Stored data entries
________

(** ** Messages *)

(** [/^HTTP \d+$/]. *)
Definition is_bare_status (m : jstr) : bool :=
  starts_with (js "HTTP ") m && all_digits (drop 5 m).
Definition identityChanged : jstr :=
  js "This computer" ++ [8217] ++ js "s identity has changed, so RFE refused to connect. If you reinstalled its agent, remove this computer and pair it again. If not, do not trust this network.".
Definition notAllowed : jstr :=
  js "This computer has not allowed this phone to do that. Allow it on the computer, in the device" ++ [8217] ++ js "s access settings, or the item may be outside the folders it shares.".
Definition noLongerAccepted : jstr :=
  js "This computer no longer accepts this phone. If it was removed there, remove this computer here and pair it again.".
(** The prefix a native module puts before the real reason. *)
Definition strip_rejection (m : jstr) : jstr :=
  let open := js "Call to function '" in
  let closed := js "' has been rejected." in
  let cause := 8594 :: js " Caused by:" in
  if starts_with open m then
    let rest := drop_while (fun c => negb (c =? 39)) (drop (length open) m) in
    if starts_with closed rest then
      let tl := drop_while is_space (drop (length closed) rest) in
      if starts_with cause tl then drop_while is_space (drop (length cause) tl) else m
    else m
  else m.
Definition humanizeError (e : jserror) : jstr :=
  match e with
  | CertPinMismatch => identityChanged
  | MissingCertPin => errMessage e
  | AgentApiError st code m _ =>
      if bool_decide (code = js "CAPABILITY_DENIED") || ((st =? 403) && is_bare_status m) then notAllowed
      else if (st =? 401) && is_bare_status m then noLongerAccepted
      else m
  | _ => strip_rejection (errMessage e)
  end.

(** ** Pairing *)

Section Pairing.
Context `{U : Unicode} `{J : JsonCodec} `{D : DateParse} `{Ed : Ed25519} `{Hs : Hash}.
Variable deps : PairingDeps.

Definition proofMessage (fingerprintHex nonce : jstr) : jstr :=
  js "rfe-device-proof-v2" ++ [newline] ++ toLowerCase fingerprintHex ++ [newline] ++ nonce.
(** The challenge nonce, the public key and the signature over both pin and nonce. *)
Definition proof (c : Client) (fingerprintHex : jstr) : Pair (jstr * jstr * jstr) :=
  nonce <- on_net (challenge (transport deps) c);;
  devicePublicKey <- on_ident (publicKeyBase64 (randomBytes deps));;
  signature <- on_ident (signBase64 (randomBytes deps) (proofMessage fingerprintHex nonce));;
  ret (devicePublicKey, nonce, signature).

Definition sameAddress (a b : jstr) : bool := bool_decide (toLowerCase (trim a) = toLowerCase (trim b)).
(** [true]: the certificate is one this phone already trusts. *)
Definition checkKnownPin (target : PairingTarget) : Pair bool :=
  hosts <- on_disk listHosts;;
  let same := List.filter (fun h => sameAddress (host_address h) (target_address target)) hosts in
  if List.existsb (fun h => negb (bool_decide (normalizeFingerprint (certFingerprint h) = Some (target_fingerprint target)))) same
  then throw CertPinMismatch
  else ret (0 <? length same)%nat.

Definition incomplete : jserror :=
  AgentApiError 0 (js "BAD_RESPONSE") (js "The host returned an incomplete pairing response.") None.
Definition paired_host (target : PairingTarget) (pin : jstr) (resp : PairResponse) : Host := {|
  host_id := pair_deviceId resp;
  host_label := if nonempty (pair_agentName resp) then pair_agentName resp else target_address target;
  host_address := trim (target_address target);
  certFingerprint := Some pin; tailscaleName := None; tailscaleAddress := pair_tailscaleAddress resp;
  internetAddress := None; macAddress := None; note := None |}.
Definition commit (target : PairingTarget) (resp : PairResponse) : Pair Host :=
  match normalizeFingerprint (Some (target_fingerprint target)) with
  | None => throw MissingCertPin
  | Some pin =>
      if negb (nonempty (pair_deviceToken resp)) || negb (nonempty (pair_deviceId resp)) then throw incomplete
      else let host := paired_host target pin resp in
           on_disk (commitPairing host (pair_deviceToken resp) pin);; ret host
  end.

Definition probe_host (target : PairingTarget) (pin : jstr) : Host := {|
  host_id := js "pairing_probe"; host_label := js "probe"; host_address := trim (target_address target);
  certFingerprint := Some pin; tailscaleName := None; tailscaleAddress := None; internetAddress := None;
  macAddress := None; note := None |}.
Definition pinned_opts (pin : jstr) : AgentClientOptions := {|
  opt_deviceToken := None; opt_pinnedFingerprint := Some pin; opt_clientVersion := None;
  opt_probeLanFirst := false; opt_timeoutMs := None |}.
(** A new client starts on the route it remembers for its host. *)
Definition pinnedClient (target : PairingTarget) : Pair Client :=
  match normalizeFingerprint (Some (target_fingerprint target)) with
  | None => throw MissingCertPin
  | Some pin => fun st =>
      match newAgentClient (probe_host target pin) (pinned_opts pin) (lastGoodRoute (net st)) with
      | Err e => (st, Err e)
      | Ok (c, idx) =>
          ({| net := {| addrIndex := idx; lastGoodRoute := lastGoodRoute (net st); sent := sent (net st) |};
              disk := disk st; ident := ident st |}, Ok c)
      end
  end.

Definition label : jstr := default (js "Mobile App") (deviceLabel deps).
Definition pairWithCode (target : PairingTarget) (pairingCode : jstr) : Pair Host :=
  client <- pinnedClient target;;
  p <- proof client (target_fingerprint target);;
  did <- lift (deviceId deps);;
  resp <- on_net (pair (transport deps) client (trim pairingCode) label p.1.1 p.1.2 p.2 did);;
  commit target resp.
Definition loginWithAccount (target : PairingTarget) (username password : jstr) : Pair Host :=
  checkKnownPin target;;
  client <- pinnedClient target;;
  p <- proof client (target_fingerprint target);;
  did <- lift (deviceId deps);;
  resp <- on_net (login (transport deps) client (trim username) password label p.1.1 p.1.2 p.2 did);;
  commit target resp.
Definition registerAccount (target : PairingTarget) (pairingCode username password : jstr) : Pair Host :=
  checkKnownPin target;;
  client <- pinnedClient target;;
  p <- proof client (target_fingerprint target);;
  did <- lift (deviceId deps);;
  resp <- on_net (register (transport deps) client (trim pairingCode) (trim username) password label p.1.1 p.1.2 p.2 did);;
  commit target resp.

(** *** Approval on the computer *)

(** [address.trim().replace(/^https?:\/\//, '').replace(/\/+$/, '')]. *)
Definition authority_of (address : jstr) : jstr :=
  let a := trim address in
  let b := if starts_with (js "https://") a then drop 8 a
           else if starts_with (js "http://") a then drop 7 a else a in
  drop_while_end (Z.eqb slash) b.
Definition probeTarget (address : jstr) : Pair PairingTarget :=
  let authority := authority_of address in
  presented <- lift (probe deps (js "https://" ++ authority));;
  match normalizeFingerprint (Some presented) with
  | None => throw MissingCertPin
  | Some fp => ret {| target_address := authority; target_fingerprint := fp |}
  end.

________

== Task goal ==
Your task is to reproduce all the records above exactly as they appear.

== Expected answer ==
(** ** Messages *)

(** [/^HTTP \d+$/]. *)
Definition is_bare_status (m : jstr) : bool :=
  starts_with (js "HTTP ") m && all_digits (drop 5 m).
Definition identityChanged : jstr :=
  js "This computer" ++ [8217] ++ js "s identity has changed, so RFE refused to connect. If you reinstalled its agent, remove this computer and pair it again. If not, do not trust this network.".
Definition notAllowed : jstr :=
  js "This computer has not allowed this phone to do that. Allow it on the computer, in the device" ++ [8217] ++ js "s access settings, or the item may be outside the folders it shares.".
Definition noLongerAccepted : jstr :=
  js "This computer no longer accepts this phone. If it was removed there, remove this computer here and pair it again.".
(** The prefix a native module puts before the real reason. *)
Definition strip_rejection (m : jstr) : jstr :=
  let open := js "Call to function '" in
  let closed := js "' has been rejected." in
  let cause := 8594 :: js " Caused by:" in
  if starts_with open m then
    let rest := drop_while (fun c => negb (c =? 39)) (drop (length open) m) in
    if starts_with closed rest then
      let tl := drop_while is_space (drop (length closed) rest) in
      if starts_with cause tl then drop_while is_space (drop (length cause) tl) else m
    else m
  else m.
Definition humanizeError (e : jserror) : jstr :=
  match e with
  | CertPinMismatch => identityChanged
  | MissingCertPin => errMessage e
  | AgentApiError st code m _ =>
      if bool_decide (code = js "CAPABILITY_DENIED") || ((st =? 403) && is_bare_status m) then notAllowed
      else if (st =? 401) && is_bare_status m then noLongerAccepted
      else m
  | _ => strip_rejection (errMessage e)
  end.

(** ** Pairing *)

Section Pairing.
Context `{U : Unicode} `{J : JsonCodec} `{D : DateParse} `{Ed : Ed25519} `{Hs : Hash}.
Variable deps : PairingDeps.

Definition proofMessage (fingerprintHex nonce : jstr) : jstr :=
  js "rfe-device-proof-v2" ++ [newline] ++ toLowerCase fingerprintHex ++ [newline] ++ nonce.
(** The challenge nonce, the public key and the signature over both pin and nonce. *)
Definition proof (c : Client) (fingerprintHex : jstr) : Pair (jstr * jstr * jstr) :=
  nonce <- on_net (challenge (transport deps) c);;
  devicePublicKey <- on_ident (publicKeyBase64 (randomBytes deps));;
  signature <- on_ident (signBase64 (randomBytes deps) (proofMessage fingerprintHex nonce));;
  ret (devicePublicKey, nonce, signature).

Definition sameAddress (a b : jstr) : bool := bool_decide (toLowerCase (trim a) = toLowerCase (trim b)).
(** [true]: the certificate is one this phone already trusts. *)
Definition checkKnownPin (target : PairingTarget) : Pair bool :=
  hosts <- on_disk listHosts;;
  let same := List.filter (fun h => sameAddress (host_address h) (target_address target)) hosts in
  if List.existsb (fun h => negb (bool_decide (normalizeFingerprint (certFingerprint h) = Some (target_fingerprint target)))) same
  then throw CertPinMismatch
  else ret (0 <? length same)%nat.

Definition incomplete : jserror :=
  AgentApiError 0 (js "BAD_RESPONSE") (js "The host returned an incomplete pairing response.") None.
Definition paired_host (target : PairingTarget) (pin : jstr) (resp : PairResponse) : Host := {|
  host_id := pair_deviceId resp;
  host_label := if nonempty (pair_agentName resp) then pair_agentName resp else target_address target;
  host_address := trim (target_address target);
  certFingerprint := Some pin; tailscaleName := None; tailscaleAddress := pair_tailscaleAddress resp;
  internetAddress := None; macAddress := None; note := None |}.
Definition commit (target : PairingTarget) (resp : PairResponse) : Pair Host :=
  match normalizeFingerprint (Some (target_fingerprint target)) with
  | None => throw MissingCertPin
  | Some pin =>
      if negb (nonempty (pair_deviceToken resp)) || negb (nonempty (pair_deviceId resp)) then throw incomplete
      else let host := paired_host target pin resp in
           on_disk (commitPairing host (pair_deviceToken resp) pin);; ret host
  end.

Definition probe_host (target : PairingTarget) (pin : jstr) : Host := {|
  host_id := js "pairing_probe"; host_label := js "probe"; host_address := trim (target_address target);
  certFingerprint := Some pin; tailscaleName := None; tailscaleAddress := None; internetAddress := None;
  macAddress := None; note := None |}.
Definition pinned_opts (pin : jstr) : AgentClientOptions := {|
  opt_deviceToken := None; opt_pinnedFingerprint := Some pin; opt_clientVersion := None;
  opt_probeLanFirst := false; opt_timeoutMs := None |}.
(** A new client starts on the route it remembers for its host. *)
Definition pinnedClient (target : PairingTarget) : Pair Client :=
  match normalizeFingerprint (Some (target_fingerprint target)) with
  | None => throw MissingCertPin
  | Some pin => fun st =>
      match newAgentClient (probe_host target pin) (pinned_opts pin) (lastGoodRoute (net st)) with
      | Err e => (st, Err e)
      | Ok (c, idx) =>
          ({| net := {| addrIndex := idx; lastGoodRoute := lastGoodRoute (net st); sent := sent (net st) |};
              disk := disk st; ident := ident st |}, Ok c)
      end
  end.

Definition label : jstr := default (js "Mobile App") (deviceLabel deps).
Definition pairWithCode (target : PairingTarget) (pairingCode : jstr) : Pair Host :=
  client <- pinnedClient target;;
  p <- proof client (target_fingerprint target);;
  did <- lift (deviceId deps);;
  resp <- on_net (pair (transport deps) client (trim pairingCode) label p.1.1 p.1.2 p.2 did);;
  commit target resp.
Definition loginWithAccount (target : PairingTarget) (username password : jstr) : Pair Host :=
  checkKnownPin target;;
  client <- pinnedClient target;;
  p <- proof client (target_fingerprint target);;
  did <- lift (deviceId deps);;
  resp <- on_net (login (transport deps) client (trim username) password label p.1.1 p.1.2 p.2 did);;
  commit target resp.
Definition registerAccount (target : PairingTarget) (pairingCode username password : jstr) : Pair Host :=
  checkKnownPin target;;
  client <- pinnedClient target;;
  p <- proof client (target_fingerprint target);;
  did <- lift (deviceId deps);;
  resp <- on_net (register (transport deps) client (trim pairingCode) (trim username) password label p.1.1 p.1.2 p.2 did);;
  commit target resp.

(** *** Approval on the computer *)

(** [address.trim().replace(/^https?:\/\//, '').replace(/\/+$/, '')]. *)
Definition authority_of (address : jstr) : jstr :=
  let a := trim address in
  let b := if starts_with (js "https://") a then drop 8 a
           else if starts_with (js "http://") a then drop 7 a else a in
  drop_while_end (Z.eqb slash) b.
Definition probeTarget (address : jstr) : Pair PairingTarget :=
  let authority := authority_of address in
  presented <- lift (probe deps (js "https://" ++ authority));;
  match normalizeFingerprint (Some presented) with
  | None => throw MissingCertPin
  | Some fp => ret {| target_address := authority; target_fingerprint := fp |}
  end.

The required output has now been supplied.